(** C9, amended. On a command line (one line), when the argument of [:set],
    past its leading spaces, reads [opt=] or [opt:] and [opt] holds no [=]
    and no [:] past its first character, [scan_command_set] keeps the
    trailing separator: the [option] of the token is the whole text, with
    its last [=] or [:], and its [value] is [None]. *)
Theorem scan_command_set_keeps_trailing_separator st opt sep :
  single_line (ScannerState.source st) →
  after_spaces st = opt +:+ String sep "" →
  is_separator sep →
  contains ":"%char (drop 1 opt) = false →
  contains "="%char (drop 1 opt) = false →
  ∃ st' t,
    scan_command_set st = Returned st' None [TokenSet t; TokenEof] ∧
    option_ t = Some (Some (opt +:+ String sep "")) ∧ value t = Some None.
Proof.
  intros Hline%after_spaces_single_line Harg Hsep Hc He.
  rewrite Harg in Hline.
  assert (Re.match_ set_pattern (after_spaces st) =
          Some {| Re.span := String.length (opt +:+ String sep "");
                  Re.groups := <["option" := opt +:+ String sep ""]> ∅ |}) as Hm.
  { rewrite Harg. apply match_option_only; [by destruct opt|done|].
    intros p1 c p2 Heq Hp1 Hsepc.
    destruct opt as [|o opt], p1 as [|o' p1]; try done.
    - rewrite app_nil_l, app_cons in Heq. injection Heq as _ Heq. by destruct p1.
    - rewrite !app_cons in Heq. injection Heq as _ Heq.
      simpl in Hc, He.
      destruct Hsepc as [-> | ->].
      + exact (only_last_character _ _ _ _ _ Hc Heq).
      + exact (only_last_character _ _ _ _ _ He Heq). }
  destruct (scan_matched st _ Hm) as [st' ->].
  eexists st', _. split; [done|].
  unfold option_, value, getitem. cbn [params].
  destruct (params_lookup {| Re.span := String.length (opt +:+ String sep "");
      Re.groups := <["option" := opt +:+ String sep ""]> ∅ |}) as [-> ->].
  by simplify_map_eq.
Qed.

══════════════════════════════

#### What is being asked:
Beginning at the line that contains "destruct opt as", give again every line down to the end of the material, exactly as written, and stop there.

#### Result of this task:
    destruct opt as [|o opt], p1 as [|o' p1]; try done.
    - rewrite app_nil_l, app_cons in Heq. injection Heq as _ Heq. by destruct p1.
    - rewrite !app_cons in Heq. injection Heq as _ Heq.
      simpl in Hc, He.
      destruct Hsepc as [-> | ->].
      + exact (only_last_character _ _ _ _ _ Hc Heq).
      + exact (only_last_character _ _ _ _ _ He Heq). }
  destruct (scan_matched st _ Hm) as [st' ->].
  eexists st', _. split; [done|].
  unfold option_, value, getitem. cbn [params].
  destruct (params_lookup {| Re.span := String.length (opt +:+ String sep "");
      Re.groups := <["option" := opt +:+ String sep ""]> ∅ |}) as [-> ->].
  by simplify_map_eq.
Qed.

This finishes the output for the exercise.